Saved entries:
Lemma edge_node_bound_edges g e :
  In e g -> (src e < edge_node_bound g)%nat /\ (dst e < edge_node_bound g)%nat.
Proof.
  unfold edge_node_bound.
  induction g as [|b l IH]; intros Hin; cbn [fold_right In] in *; [destruct Hin|].
  destruct Hin as [<-|Hin]; [lia|]. specialize (IH Hin). lia.
Qed.

Lemma st_conserves_true g s t flows :
  st_conserves g s t flows = true <->
  forall v, v <> s -> v <> t -> edge_outflow g flows v = edge_inflow g flows v.
Proof.
  unfold st_conserves. rewrite forallb_forall. split.
  - intros H v Hs Ht. destruct (Nat.lt_ge_cases v (edge_node_bound g)) as [Hlt|Hge].
    + assert (Hin : In v (seq 0 (edge_node_bound g))) by (apply in_seq; lia).
      specialize (H v Hin).
      apply Nat.eqb_neq in Hs. apply Nat.eqb_neq in Ht. rewrite Hs, Ht in H.
      simpl in H. apply Z.eqb_eq. exact H.
    + rewrite edge_outflow_sum_where, edge_inflow_sum_where.
      rewrite !sum_where_none; [reflexivity| |].
      * intros a x Hin. apply in_combine_l in Hin. apply edge_node_bound_edges in Hin.
        apply Nat.eqb_neq. lia.
      * intros a x Hin. apply in_combine_l in Hin. apply edge_node_bound_edges in Hin.
        apply Nat.eqb_neq. lia.
  - intros H v _. destruct (Nat.eqb v s) eqn:Es; [reflexivity|].
    destruct (Nat.eqb v t) eqn:Et; [reflexivity|]. simpl.
    apply Z.eqb_eq. apply H; apply Nat.eqb_neq; assumption.
Qed.

Lemma brute_candidates_st_flow g s t flows :
  In flows (filter (st_conserves g s t) (candidates (map capacity g))) <->
  st_flow g s t flows.
Proof.
  rewrite filter_In, candidates_In, Forall2_map_left_iff, st_conserves_true.
  unfold st_flow. split.
  - intros [Hc Hv]. split; [|split]; try assumption.
    symmetry. apply (Forall2_length Hc).
  - intros [_ [Hc Hv]]. split; assumption.
Qed.

Lemma zero_flow_st_flow g s t :
  Forall (fun e => 0 <= capacity e) g -> st_flow g s t (map (fun _ => 0) g).
Proof.
  intros Hcap. split; [|split].
  - apply length_map.
  - induction Hcap as [|e l He _ IH]; simpl; constructor; [lia | exact IH].
  - intros v _ _. rewrite edge_outflow_sum_where, edge_inflow_sum_where.
    clear. unfold sum_where. induction g as [|e l IH]; simpl; [reflexivity|].
    destruct (Nat.eqb (src e) v), (Nat.eqb (dst e) v); lia.
Qed.

(** The value and membership of what [brute_nx_solve] returns. *)
Lemma brute_nx_solve_spec g s t :
  Forall (fun e => 0 <= capacity e) g ->
  st_flow g s t (brute_nx_solve g s t) /\
  (forall other, st_flow g s t other ->
     flow_value g s other <= flow_value g s (brute_nx_solve g s t)) /\
  (forall other, st_flow g s t other ->
     flow_value g s other = flow_value g s (brute_nx_solve g s t) ->
     flow_cost g (brute_nx_solve g s t) <= flow_cost g other).
Proof.
  intros Hcap. unfold brute_nx_solve.
  set (flows := filter (st_conserves g s t) (candidates (map capacity g))).
  destruct (argmin (fun f => - flow_value g s f) flows) as [top|] eqn:Etop.
  - apply argmin_some in Etop. destruct Etop as [Hin Hmax].
    set (best := filter (fun f => flow_value g s f =? flow_value g s top) flows).
    destruct (argmin (flow_cost g) best) as [f|] eqn:Ef.
    + apply argmin_some in Ef. destruct Ef as [Hf Hmin].
      unfold best in Hf. apply filter_In in Hf. destruct Hf as [Hf Hv].
      apply Z.eqb_eq in Hv. split; [|split].
      * apply brute_candidates_st_flow. exact Hf.
      * intros other Ho. apply brute_candidates_st_flow in Ho.
        specialize (Hmax other Ho). lia.
      * intros other Ho Hval. apply Hmin. unfold best. apply filter_In.
        split; [apply brute_candidates_st_flow; exact Ho|].
        apply Z.eqb_eq. lia.
    + apply argmin_none in Ef. exfalso.
      assert (Htop : In top best)
        by (unfold best; apply filter_In; split; [exact Hin | apply Z.eqb_refl]).
      rewrite Ef in Htop. destruct Htop.
  - apply argmin_none in Etop. exfalso.
    pose proof (zero_flow_st_flow s t Hcap) as Hz.
    apply brute_candidates_st_flow in Hz. fold flows in Hz. rewrite Etop in Hz.
    destruct Hz.
Qed.

Lemma brute_nx_max_flow : nx_max_flow brute_nx_solve.
Proof.
  intros g s t _ _ _ Hcap. destruct (brute_nx_solve_spec s t Hcap) as [H1 [H2 _]].
  split; assumption.
Qed.

Lemma brute_nx_min_cost : nx_min_cost brute_nx_solve.
Proof.
  intros g s t other _ _ _ Hcap Ho Hv.
  destruct (brute_nx_solve_spec s t Hcap) as [_ [_ H3]]. apply H3; assumption.
Qed.

(** ** No edge is added twice

    [DiGraph.add_edge] would update an edge that exists already; the builder
    never meets that case, which is why [add_edge] is an append. *)

Lemma terminal_edges_keys source sink start l e :
  In e (terminal_edges source sink (enumerate_from start l)) ->
  (src e = source /\ (start <= dst e < start + length l)%nat) \/
  (dst e = sink /\ (start <= src e < start + length l)%nat).
Proof.
  unfold terminal_edges. rewrite in_flat_map. intros [[p c] [Hp Hin]].
  apply enumerate_from_In in Hp. destruct Hp as [Hp _].
  destruct (terminal_edge_cases source sink p c)
    as [[_ [E _]]|[[_ [E _]]|[_ [E _]]]]; rewrite E in Hin.
  - destruct Hin as [<-|[]]. left. simpl. auto.
  - destruct Hin as [<-|[]]. right. simpl. auto.
  - destruct Hin.
Qed.

Lemma terminal_edges_NoDup source sink start l :
  (start + length l <= source)%nat -> (start + length l <= sink)%nat ->
  NoDup (map edge_key (terminal_edges source sink (enumerate_from start l))).
Proof.
  revert start. induction l as [|x l IH]; intros start Hs Ht; [constructor|].
  change (enumerate_from start (x :: l))
    with ((start, x) :: enumerate_from (S start) l).
  unfold terminal_edges. cbn [flat_map]. fold (terminal_edges source sink).
  simpl in Hs, Ht.
  assert (Hrest : NoDup (map edge_key
                           (terminal_edges source sink (enumerate_from (S start) l))))
    by (apply IH; lia).
  assert (Hfresh : forall e,
             In e (terminal_edges source sink (enumerate_from (S start) l)) ->
             edge_key e <> (source, start) /\ edge_key e <> (start, sink)).
  { intros e He. apply terminal_edges_keys in He. unfold edge_key.
    destruct He as [[H1 H2]|[H1 H2]]; split; intros E; inversion E; lia. }
  destruct (terminal_edge_cases source sink start x)
    as [[_ [E _]]|[[_ [E _]]|[_ [E _]]]]; rewrite E; simpl; [| |exact Hrest].
  - constructor; [|exact Hrest]. intros Hin. apply in_map_iff in Hin.
    destruct Hin as [e [Hk He]]. apply Hfresh in He. tauto.
  - constructor; [|exact Hrest]. intros Hin. apply in_map_iff in Hin.
    destruct Hin as [e [Hk He]]. apply Hfresh in He. tauto.
Qed.

Lemma loop_pairs_NoDup ko ki a l b l' :
  NoDup (map (fun p : (nat * Z) * (nat * Z) => (fst (fst p), fst (snd p)))
             (loop_pairs ko ki (enumerate_from a l) (enumerate_from b l'))).
Proof.
  unfold loop_pairs.
  pose proof (NoDup_select_keys ko a l) as Hrows.
  pose proof (NoDup_select_keys ki b l') as Hcols.
  induction (select ko (enumerate_from a l)) as [|r rows IH]; simpl; [constructor|].
  inversion Hrows as [|? ? Hr Hrows']; subst.
  rewrite map_app, map_map. simpl. apply NoDup_app.
  - clear -Hcols. induction (select ki (enumerate_from b l')) as [|c cols IHc];
      simpl; [constructor|].
    inversion Hcols as [|? ? Hc Hcols']; subst. constructor; [|apply IHc; exact Hcols'].
    intros Hin. apply in_map_iff in Hin. destruct Hin as [c' [E Hc']].
    inversion E as [E']. apply Hc. rewrite <- E'. apply in_map. exact Hc'.
  - apply IH. exact Hrows'.
  - intros k Hk1 Hk2. apply in_map_iff in Hk1. destruct Hk1 as [c [<- _]].
    apply in_map_iff in Hk2. destruct Hk2 as [[r' c'] [E Hin]]. simpl in E.
    inversion E as [[E1 E2]]. apply in_flat_map in Hin.
    destruct Hin as [r'' [Hr'' Hin]]. apply in_map_iff in Hin.
    destruct Hin as [c'' [E'' _]]. inversion E''; subst.
    apply Hr. rewrite <- E1. apply in_map. exact Hr''.
Qed.

Lemma nx_edge_keys (ps : list ((nat * Z) * (nat * Z))) (ws : list Z) :
  length ws = length ps ->
  map edge_key (map nx_edge (combine ps ws))
  = map (fun p : (nat * Z) * (nat * Z) => (fst (fst p), fst (snd p))) ps.
Proof.
  revert ws. induction ps as [|[[i c1] [j c2]] ps IH]; intros [|w ws] H;
    simpl in *; try discriminate; [reflexivity|].
  rewrite IH by lia. reflexivity.
Qed.

(** The graph of [find_settlement_nx] has no two edges with the same
    endpoints. *)
Lemma nx_build_no_parallel_edges (rng : Type) (randint : Z -> Z -> rng -> Z * rng)
  cashouts g :
  NoDup (map edge_key (fst (nx_build randint cashouts g))).
Proof.
  rewrite nx_build_eq. simpl. rewrite map_app.
  rewrite nx_edge_keys by apply draws_length.
  apply NoDup_app.
  - unfold enumerate. apply terminal_edges_NoDup; simpl; lia.
  - apply loop_pairs_NoDup.
  - intros k Hk1 Hk2. apply in_map_iff in Hk1. destruct Hk1 as [e [<- He]].
    apply terminal_edges_In in He.
    apply in_map_iff in Hk2. destruct Hk2 as [[[i c1] [j c2]] [E Hin]].
    apply nx_pairs_In in Hin. destruct Hin as [[Hi _] [Hj _]].
    unfold edge_key in E. simpl in E. inversion E as [[E1 E2]].
    destruct He as [[H1 _]|[H1 _]]; lia.
Qed.

(** Neither has the graph of [find_settlement_or] two arcs with the same
    endpoints. *)
Lemma or_build_no_parallel_arcs (rng : Type) (randint : Z -> Z -> rng -> Z * rng)
  cashouts g :
  NoDup (map (fun a => (Tail a, Head a)) (arcs (fst (or_build randint cashouts g)))).
Proof.
  rewrite or_build_eq. simpl.
  assert (E : forall (ps : list ((nat * Z) * (nat * Z))) (ws : list Z),
             length ws = length ps ->
             map (fun a => (Tail a, Head a)) (map or_arc (combine ps ws))
             = map (fun p : (nat * Z) * (nat * Z) => (fst (fst p), fst (snd p))) ps).
  { induction ps as [|[[i c1] [j c2]] ps IH]; intros [|w ws] H;
      simpl in *; try discriminate; [reflexivity|].
    rewrite IH by lia. reflexivity. }
  rewrite E by apply draws_length. apply loop_pairs_NoDup.
Qed.

(** * The properties of the specification *)

(** ** C6: recorded amounts are strictly positive *)

(** C6.  Every payment entry (debtor, amount) of a settlement emitted by
    either extractor has a strictly positive amount, whatever flow the solver
    left behind: arcs and edges of zero (or negative) flow are skipped, never
    recorded as zero-amount payments. *)
Theorem extractors_emit_positive_amounts :
  (forall (arc_flows : list (Arc * Z)),
     amounts_positive (or_extract arc_flows [])) /\
  (forall (graph : DiGraph) (flows : list Z) (players : list (nat * Z)),
     amounts_positive (nx_extract graph flows players [])).
Proof.
  split.
  - intros afs.
    refine (@or_extract_every_entry (fun _ _ a => 0 < a) _ _ _ _).
    + apply every_entry_nil.
    + intros a f _ Hf. exact Hf.
  - intros graph flows players.
    refine (@nx_extract_every_entry (fun _ _ a => 0 < a) _ _ _ _ _ _).
    + apply every_entry_nil.
    + intros from c to f _ _ _ Hf. exact Hf.
Qed.

(** ** C7: payments only run between a debtor and a creditor *)

(** C7.  The OR-tools builder creates arcs only from a creditor to a debtor,
    the networkx builder creates, besides the source and sink edges, edges
    only from a debtor to a creditor; the two endpoints differ, a participant
    of balance zero is never an endpoint, and the capacity is the smaller of
    the two balance magnitudes.  Consequently every payment of a settlement
    returned by either backend joins a creditor (the key) and a debtor. *)
Theorem payments_join_debtor_and_creditor
  (rng : Type) (randint : Z -> Z -> rng -> Z * rng)
  (or_solve : SimpleMinCostFlow -> Status * list Z)
  (nx_solve : DiGraph -> nat -> nat -> list Z)
  (cashouts : list Z) (g : rng) :
  Forall (fun a =>
            payment_arc cashouts a /\ Tail a <> Head a /\
            cashout_at cashouts (Tail a) <> 0 /\ cashout_at cashouts (Head a) <> 0)
         (arcs (fst (or_build randint cashouts g))) /\
  Forall (fun e =>
            source_edge cashouts e \/ sink_edge cashouts e \/
            (payment_edge cashouts e /\ src e <> dst e /\
             cashout_at cashouts (src e) <> 0 /\ cashout_at cashouts (dst e) <> 0))
         (fst (nx_build randint cashouts g)) /\
  (forall t s g',
     find_settlement_or randint or_solve cashouts t g = (Returned s, g') ->
     debtor_to_creditor cashouts s) /\
  (forall t s g',
     find_settlement_nx randint nx_solve cashouts t g = (Returned s, g') ->
     debtor_to_creditor cashouts s).
Proof.
  split; [|split; [|split]].
  - apply Forall_forall. intros a Hin. apply or_build_arcs in Hin.
    split; [exact Hin|]. destruct Hin as [_ [_ [H1 [H2 _]]]].
    repeat split; try lia. intros E. rewrite E in H1. lia.
  - apply Forall_forall. intros e Hin. apply nx_build_edges in Hin.
    destruct Hin as [H|[H|H]]; [tauto | tauto |].
    right. right. split; [exact H|]. destruct H as [_ [_ [H1 [H2 _]]]].
    repeat split; try lia. intros E. rewrite E in H1. lia.
  - intros t s g' H. eapply find_settlement_or_debtor_to_creditor. exact H.
  - intros t s g' H. eapply find_settlement_nx_debtor_to_creditor. exact H.
Qed.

Action item: Using the data above, reproduce exactly the lines from the line that contains "best. apply filter_In." through the line that contains "unfold terminal_edges. rewrite", including both.

Your response:
      * intros other Ho Hval. apply Hmin. unfold best. apply filter_In.
        split; [apply brute_candidates_st_flow; exact Ho|].
        apply Z.eqb_eq. lia.
    + apply argmin_none in Ef. exfalso.
      assert (Htop : In top best)
        by (unfold best; apply filter_In; split; [exact Hin | apply Z.eqb_refl]).
      rewrite Ef in Htop. destruct Htop.
  - apply argmin_none in Etop. exfalso.
    pose proof (zero_flow_st_flow s t Hcap) as Hz.
    apply brute_candidates_st_flow in Hz. fold flows in Hz. rewrite Etop in Hz.
    destruct Hz.
Qed.

Lemma brute_nx_max_flow : nx_max_flow brute_nx_solve.
Proof.
  intros g s t _ _ _ Hcap. destruct (brute_nx_solve_spec s t Hcap) as [H1 [H2 _]].
  split; assumption.
Qed.

Lemma brute_nx_min_cost : nx_min_cost brute_nx_solve.
Proof.
  intros g s t other _ _ _ Hcap Ho Hv.
  destruct (brute_nx_solve_spec s t Hcap) as [_ [_ H3]]. apply H3; assumption.
Qed.

(** ** No edge is added twice

    [DiGraph.add_edge] would update an edge that exists already; the builder
    never meets that case, which is why [add_edge] is an append. *)

Lemma terminal_edges_keys source sink start l e :
  In e (terminal_edges source sink (enumerate_from start l)) ->
  (src e = source /\ (start <= dst e < start + length l)%nat) \/
  (dst e = sink /\ (start <= src e < start + length l)%nat).
Proof.
  unfold terminal_edges. rewrite in_flat_map. intros [[p c] [Hp Hin]].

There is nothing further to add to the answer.